(* ===== verification/PortMapping.v ===== *)
(** * Port-mapping protocol packets

    Models the packet formats of the automap crate:
    [automap/src/protocols/utils.rs] (Module [Wire]),
    [automap/src/protocols/pcp/pcp_packet.rs] and [pcp/map_packet.rs] (Module
    [Pcp]), [automap/src/protocols/pmp/pmp_packet.rs], [pmp/get_packet.rs] and
    [pmp/map_packet.rs] (Module [Pmp]).

    Buffers are lists of bytes; reading or writing outside a buffer is a panic.
    A [marshal] returns the buffer as it leaves it.  Trait objects of opcode
    data are inductive types with one constructor per implementation.  An
    [Ipv6Addr] is kept as its [u128] value and an [Ipv4Addr] as its [u32]. *)
From Stdlib Require Import String.
From S2P Require Import Prelude.
From S2P Require Import CountryBlockStream.
From stdpp Require Import base list strings.

Module Wire.
Import Stream.
Local Open Scope Z_scope.

(** ** Data *)

Inductive Direction := Request | Response.

Global Instance Direction_eq_dec : EqDecision Direction.
Proof. solve_decision. Defined.

Inductive ParseError :=
| WrongVersion (v : Z)
| ShortBuffer (required actual : nat)
| UnexpectedOpcode (name : string).

Inductive MarshalError := MarshalShortBuffer (required actual : nat).

Definition direction_from (input : Z) : Direction :=
  if 0 <? Z.land input 0x80 then Response else Request.

Definition direction_code (d : Direction) : Z :=
  match d with Request => 0x00 | Response => 0x80 end.

(** ** Bytes of a buffer *)

(** [buf[i] = b]. *)
Definition put (buf : list Z) (i : nat) (b : Z) : run (list Z) :=
  if (i <? length buf)%nat then Ret (<[i := b]> buf) else Panic.

(** [buf[offset..offset + n].clone_from_slice(bs)]. *)
Definition put_slice (buf : list Z) (offset : nat) (bs : list Z) : run (list Z) :=
  if (offset + length bs <=? length buf)%nat
  then Ret (take offset buf ++ bs ++ drop (offset + length bs) buf) else Panic.

Definition u32_at (buf : list Z) (offset : nat) : run Z :=
  a ← get buf offset;
  b ← get buf (offset + 1);
  c ← get buf (offset + 2);
  d ← get buf (offset + 3);
  Ret (Z.shiftl a 24 + Z.shiftl b 16 + Z.shiftl c 8 + d).

Definition u32_into (buf : list Z) (offset : nat) (value : Z) : run (list Z) :=
  buf ← put buf offset (u8 (Z.shiftr value 24));
  buf ← put buf (offset + 1) (Z.land (Z.shiftr value 16) 0xFF);
  buf ← put buf (offset + 2) (Z.land (Z.shiftr value 8) 0xFF);
  put buf (offset + 3) (Z.land value 0xFF).

Definition u16_at (buf : list Z) (offset : nat) : run Z :=
  a ← get buf offset;
  b ← get buf (offset + 1);
  Ret (Z.shiftl a 8 + b).

Definition u16_into (buf : list Z) (offset : nat) (value : Z) : run (list Z) :=
  buf ← put buf offset (u8 (Z.shiftr value 8));
  put buf (offset + 1) (Z.land value 0xFF).

(** [Ipv6Addr::to_ipv4]: mapped and compatible addresses. *)
Definition to_ipv4 (a : Z) : option Z :=
  if a <? 2 ^ 32 then Some a
  else if a / 2 ^ 32 =? 0xFFFF then Some (a mod 2 ^ 32)
  else None.

Definition to_ipv6_mapped (a : Z) : Z := 0xFFFF * 2 ^ 32 + a.

Definition ipv6_addr_at (buf : list Z) (offset : nat) : run IpAddr :=
  s0 ← u16_at buf offset;
  s1 ← u16_at buf (offset + 2);
  s2 ← u16_at buf (offset + 4);
  s3 ← u16_at buf (offset + 6);
  s4 ← u16_at buf (offset + 8);
  s5 ← u16_at buf (offset + 10);
  s6 ← u16_at buf (offset + 12);
  s7 ← u16_at buf (offset + 14);
  let ipv6_addr := from_be_digits 16 [s0; s1; s2; s3; s4; s5; s6; s7] in
  Ret (match to_ipv4 ipv6_addr with
       | Some ipv4_addr => IpV4 ipv4_addr
       | None => IpV6 ipv6_addr
       end).

Definition ipv6_addr_into (buf : list Z) (offset : nat) (value : IpAddr) : run (list Z) :=
  let ipv6_addr := match value with IpV4 a => to_ipv6_mapped a | IpV6 a => a end in
  put_slice buf offset (be_digits 8 16 ipv6_addr).

Definition ipv4_addr_into (buf : list Z) (offset : nat) (value : Z) : run (list Z) :=
  put_slice buf offset (be_digits 8 4 value).

(** ** Lemmas *)

Lemma put_at pre mid post n k b :
  n = (length pre + k)%nat → (k < length mid)%nat →
  put (pre ++ mid ++ post) n b = Ret (pre ++ <[k := b]> mid ++ post).
Proof.
  intros -> Hk. unfold put. rewrite !length_app.
  destruct (Nat.ltb_spec (length pre + k) (length pre + (length mid + length post))); [|lia].
  rewrite insert_app_r_alt by lia. replace (length pre + k - length pre)%nat with k by lia.
  by rewrite insert_app_l.
Qed.

(** A buffer cut into parts of given sizes. *)
Lemma cut_off {A} (l : list A) n :
  (n ≤ length l)%nat → ∃ a b, l = a ++ b ∧ length a = n ∧ length b = (length l - n)%nat.
Proof. intros. exists (take n l), (drop n l). rewrite take_drop. split; [done|]. lens. Qed.

Lemma u8_digit value n :
  u8 (Z.shiftr value (Z.of_nat (8 * n))) = (value / 2 ^ Z.of_nat (8 * n)) mod 2 ^ Z.of_nat 8.
Proof. unfold u8, wrap. by rewrite Z.shiftr_div_pow2 by lia. Qed.

Lemma land_digit value n :
  Z.land (Z.shiftr value (Z.of_nat (8 * n))) 0xFF = (value / 2 ^ Z.of_nat (8 * n)) mod 2 ^ Z.of_nat 8.
Proof. change 0xFF with (2 ^ Z.of_nat 8 - 1). by rewrite land_ones_mod, Z.shiftr_div_pow2 by lia. Qed.

Lemma u16_into_at pre mid post n value :
  n = length pre → length mid = 2%nat →
  u16_into (pre ++ mid ++ post) n value = Ret (pre ++ be_digits 8 2 value ++ post).
Proof.
  intros -> Hm. unfold u16_into. rewrite <- (Nat.add_0_r (length pre)) at 1.
  rewrite (put_at _ _ _ _ 0) by lia. cbn [mbind run_bind].
  rewrite (put_at _ _ _ _ 1) by (rewrite ?length_insert; lia).
  destruct mid as [|a [|b [|]]]; try done. rewrite !be_digits_S. cbn [insert list_insert app]. do 3 f_equal.
  - apply (u8_digit value 1).
  - f_equal. rewrite <- (Z.shiftr_0_r value) at 1. apply (land_digit value 0).
Qed.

---*---

### WHAT THE TASK REQUIRES
Both end lines included, restate word for word the lines above from the line with "(name : string)." to the line with "d ← get buf (offset + 3);", and nothing else.

### SOLUTION FOR THIS EXERCISE
| UnexpectedOpcode (name : string).

Inductive MarshalError := MarshalShortBuffer (required actual : nat).

Definition direction_from (input : Z) : Direction :=
  if 0 <? Z.land input 0x80 then Response else Request.

Definition direction_code (d : Direction) : Z :=
  match d with Request => 0x00 | Response => 0x80 end.

(** ** Bytes of a buffer *)

(** [buf[i] = b]. *)
Definition put (buf : list Z) (i : nat) (b : Z) : run (list Z) :=
  if (i <? length buf)%nat then Ret (<[i := b]> buf) else Panic.

(** [buf[offset..offset + n].clone_from_slice(bs)]. *)
Definition put_slice (buf : list Z) (offset : nat) (bs : list Z) : run (list Z) :=
  if (offset + length bs <=? length buf)%nat
  then Ret (take offset buf ++ bs ++ drop (offset + length bs) buf) else Panic.

Definition u32_at (buf : list Z) (offset : nat) : run Z :=
  a ← get buf offset;
  b ← get buf (offset + 1);
  c ← get buf (offset + 2);
  d ← get buf (offset + 3);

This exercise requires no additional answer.